## Exercise description
Set down, character for character, everything in the records below from the line holding "the pointer on, and" down to the line holding "(** [s[i]] for", and no other line.

•••••

(** * https_dns_proxy: the orchestrator of [src/main.c]

    A shallow embedding of [main.c] of https_dns_proxy, the UDP-to-HTTPS
    DNS proxy: the hostname parser [hostname_from_uri], the proxy scheme
    test [proxy_supports_name_resolution], the three reactor callbacks
    [dns_server_cb], [https_resp_cb] and [dns_poll_cb], and the part of
    [main] that decides whether bootstrap polling is started.

    Conventions.
    - A [char] is an [ascii]; the terminator is [NUL].
    - A [const char *] argument is the list of the characters stored from
      the pointer on, and the terminator follows them: reading past the
      end of the list yields [NUL]. None of the embedded functions reads
      past the first [NUL].
    - A writable [char] array is a [list ascii] of the array's size; a
      write outside of it is undefined behaviour and makes the function
      return [None].
    - Pointers are integers, [NULL] is [0]; what a live pointer points to
      is held in a [gmap Z block].
    - The callbacks run in a state monad over the process state, with
      three outcomes: return, exit of the process, undefined behaviour.
    - What the allocator, libcurl, c-ares and the other components of the
      proxy do is not decided by [main.c]: the pointer an allocation
      returns is an argument of the embedded function, and the other
      components are the inputs of a reactor. *)

From Stdlib Require Import ZArith Ascii String List Lia Bool.
From stdpp Require Import base decidable option list gmap strings.

Local Open Scope Z_scope.

(** ** Characters and the C library functions used by [main.c] *)

Module CLib.

Definition NUL : ascii := Ascii.zero.

Definition code (c : ascii) : Z := Z.of_N (N_of_ascii c).

(** [isalpha] of <ctype.h> in the "C" locale ([main] never calls
    [setlocale]): the 52 letters, and no character above 127. *)
Definition isalpha (c : ascii) : bool :=
  ((65 <=? code c) && (code c <=? 90)) || ((97 <=? code c) && (code c <=? 122)).

(** [tolower] of <ctype.h> in the "C" locale. *)
Definition tolower (c : ascii) : ascii :=
  if (65 <=? code c) && (code c <=? 90)
  then ascii_of_N (Z.to_N (code c + 32))
  else c.

(** The characters of a literal. *)
Definition chars (s : string) : list ascii := list_ascii_of_string s.

(** [s[i]] for a C string: the terminator follows the contents. *)
Definition char_at (s : list ascii) (i : nat) : ascii := nth i s NUL.

(** [strlen]: the number of characters before the first [NUL]. *)
Fixpoint strlen (s : list ascii) : nat :=
  match s with
  | [] => 0%nat
  | c :: s' => if decide (c = NUL) then 0%nat else S (strlen s')
  end.

(** The C string stored in an array: its characters up to the first [NUL]. *)
Definition cstring (s : list ascii) : list ascii := take (strlen s) s.

(** [strncmp a b n]: compares at most [n] characters, stops after a [NUL];
    the sign of the result is that of the first differing pair. *)
Fixpoint strncmp (a b : list ascii) (n : nat) : Z :=
  match n with
  | O => 0
  | S n' =>
      let ca := char_at a 0 in
      let cb := char_at b 0 in
      if decide (ca = cb)
      then if decide (ca = NUL) then 0 else strncmp (tail a) (tail b) n'
      else code ca - code cb
  end.

(** [strncasecmp a b n]: [strncmp] on the lower-cased characters. *)
Fixpoint strncasecmp (a b : list ascii) (n : nat) : Z :=
  match n with
  | O => 0
  | S n' =>
      let ca := tolower (char_at a 0) in
      let cb := tolower (char_at b 0) in
      if decide (ca = cb)
      then if decide (ca = NUL) then 0 else strncasecmp (tail a) (tail b) n'
      else code ca - code cb
  end.

(** What [strncpy dst src n] stores: [n] characters, those of [src] up to
    its terminator, then [NUL] padding. *)
Fixpoint strncpy_chars (src : list ascii) (n : nat) {struct n} : list ascii :=
  match n with
  | O => []
  | S n' =>
      match src with
      | [] => replicate (S n') NUL
      | c :: src' =>
          if decide (c = NUL) then replicate (S n') NUL
          else c :: strncpy_chars src' n'
      end
  end.

(** [strncpy dst src n] on an array [dst]: writes exactly [n] characters
    at its start; out of bounds when [n] exceeds the array. *)
Definition strncpy (dst src : list ascii) (n : nat) : option (list ascii) :=
  if decide (n ≤ length dst)%nat
  then Some (strncpy_chars src n ++ drop n dst)
  else None.

(** [a[i] = c] on an array, bounds-checked. *)
Definition store (a : list ascii) (i : nat) (c : ascii) : option (list ascii) :=
  if decide (i < length a)%nat then Some (<[i := c]> a) else None.

End CLib.

Import CLib.

(** ** [hostname_from_uri] (main.c, lines 54-68) *)

(** The loop [while ( *end && *end != '/') end++]: the number of steps
    from [uri] to [end]. *)
Fixpoint scan_host (uri : list ascii) : nat :=
  match uri with
  | [] => 0%nat
  | c :: uri' =>
      if decide (c = NUL) then 0%nat
      else if decide (c = "/"%char) then 0%nat
      else S (scan_host uri')
  end.

(** Returns the [int] result and the contents of the [hostname] array
    afterwards; [None] when a write falls outside of the array. *)
Definition hostname_from_uri (uri hostname : list ascii) (hostname_len : Z)
  : option (Z * list ascii) :=
  if decide (strncmp uri (chars "https://") 8 ≠ 0) then Some (0, hostname)
  else
    let uri := drop 8 uri in                       (* uri += 8 *)
    let e := scan_host uri in                      (* end - uri *)
    if decide (Z.of_nat e >= hostname_len) then Some (0, hostname)
    else if decide (e = 0%nat) then Some (0, hostname)
    else if negb (isalpha (char_at uri (e - 1))) then Some (0, hostname)
    else
      hostname ← strncpy hostname uri e;
      hostname ← store hostname e NUL;
      Some (1, hostname).

(** ** [proxy_supports_name_resolution] (main.c, lines 133-147) *)

Definition ptypes : list (list ascii) :=
  [chars "http:"; chars "https:"; chars "socks4a:"; chars "socks5h:"].

(** The [for] loop over [ptypes], from index [i] on. *)
Fixpoint ptypes_loop (proxy : list ascii) (ps : list (list ascii)) : Z :=
  match ps with
  | [] => 0
  | p :: ps' =>
      if decide (strncasecmp proxy p (strlen p) = 0) then 1
      else ptypes_loop proxy ps'
  end.

(** [proxy] is [None] for a [NULL] pointer. *)
Definition proxy_supports_name_resolution (proxy : option (list ascii)) : Z :=
  match proxy with
  | None => 0
  | Some proxy => ptypes_loop proxy ptypes
  end.

(** ** The process state: the heap, [app], and the calls made so far *)

Abbreviation ptr := Z (only parsing).
Definition NULL : ptr := 0.

(** [sizeof(struct sockaddr_storage)]. *)
Definition sizeof_sockaddr_storage : nat := 128.

(** [request_t] (main.c, lines 43-48). *)
Record request_t := mk_request {
  tx_id : Z;
  raddr : list Z;
  dns_server : ptr;
  dns_req : ptr
}.

(** [app_state_t] (main.c, lines 36-41). *)
Record app_state_t := mk_app {
  https_client : ptr;
  resolv : ptr;
  resolver_url : list ascii;
  using_dns_poller : Z
}.

(** What a live pointer points to. [Server] is the one field of
    [dns_server_t] that [main.c] reads; [Slist] is a [struct curl_slist]
    chain, held as its first node's [data] ([None] for a [NULL] string)
    and the [data] of the nodes after it. *)
Inductive block :=
| Bytes (bs : list Z)
| Request (r : request_t)
| Server (addrlen : nat)
| Slist (data : option (list ascii)) (rest : list (option (list ascii))).

(** The severities of logging.h. *)
Inductive level := LOG_DEBUG | LOG_INFO | LOG_WARNING | LOG_ERROR | LOG_FATAL.

(** The calls that leave [main.c]: the log macros, [free], and the three
    entry points of the other components. *)
Inductive event :=
| EvLog (l : level) (fmt : string)
| EvFree (p : ptr)
| EvSlistFreeAll (p : ptr)
| EvFetch (client : ptr) (url : list ascii) (body : ptr) (body_len : Z)
          (resolv : ptr) (ctx : ptr)
| EvRespond (server : ptr) (to : list Z) (buf : list Z) (buflen : Z)
| EvPollerInit (bootstrap_dns hostname : list ascii) (family : Z).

•••••

## Reply
      the pointer on, and the terminator follows them: reading past the
      end of the list yields [NUL]. None of the embedded functions reads
      past the first [NUL].
    - A writable [char] array is a [list ascii] of the array's size; a
      write outside of it is undefined behaviour and makes the function
      return [None].
    - Pointers are integers, [NULL] is [0]; what a live pointer points to
      is held in a [gmap Z block].
    - The callbacks run in a state monad over the process state, with
      three outcomes: return, exit of the process, undefined behaviour.
    - What the allocator, libcurl, c-ares and the other components of the
      proxy do is not decided by [main.c]: the pointer an allocation
      returns is an argument of the embedded function, and the other
      components are the inputs of a reactor. *)

From Stdlib Require Import ZArith Ascii String List Lia Bool.
From stdpp Require Import base decidable option list gmap strings.

Local Open Scope Z_scope.

(** ** Characters and the C library functions used by [main.c] *)

Module CLib.

Definition NUL : ascii := Ascii.zero.

Definition code (c : ascii) : Z := Z.of_N (N_of_ascii c).

(** [isalpha] of <ctype.h> in the "C" locale ([main] never calls
    [setlocale]): the 52 letters, and no character above 127. *)
Definition isalpha (c : ascii) : bool :=
  ((65 <=? code c) && (code c <=? 90)) || ((97 <=? code c) && (code c <=? 122)).

(** [tolower] of <ctype.h> in the "C" locale. *)
Definition tolower (c : ascii) : ascii :=
  if (65 <=? code c) && (code c <=? 90)
  then ascii_of_N (Z.to_N (code c + 32))
  else c.

(** The characters of a literal. *)
Definition chars (s : string) : list ascii := list_ascii_of_string s.

(** [s[i]] for a C string: the terminator follows the contents. *)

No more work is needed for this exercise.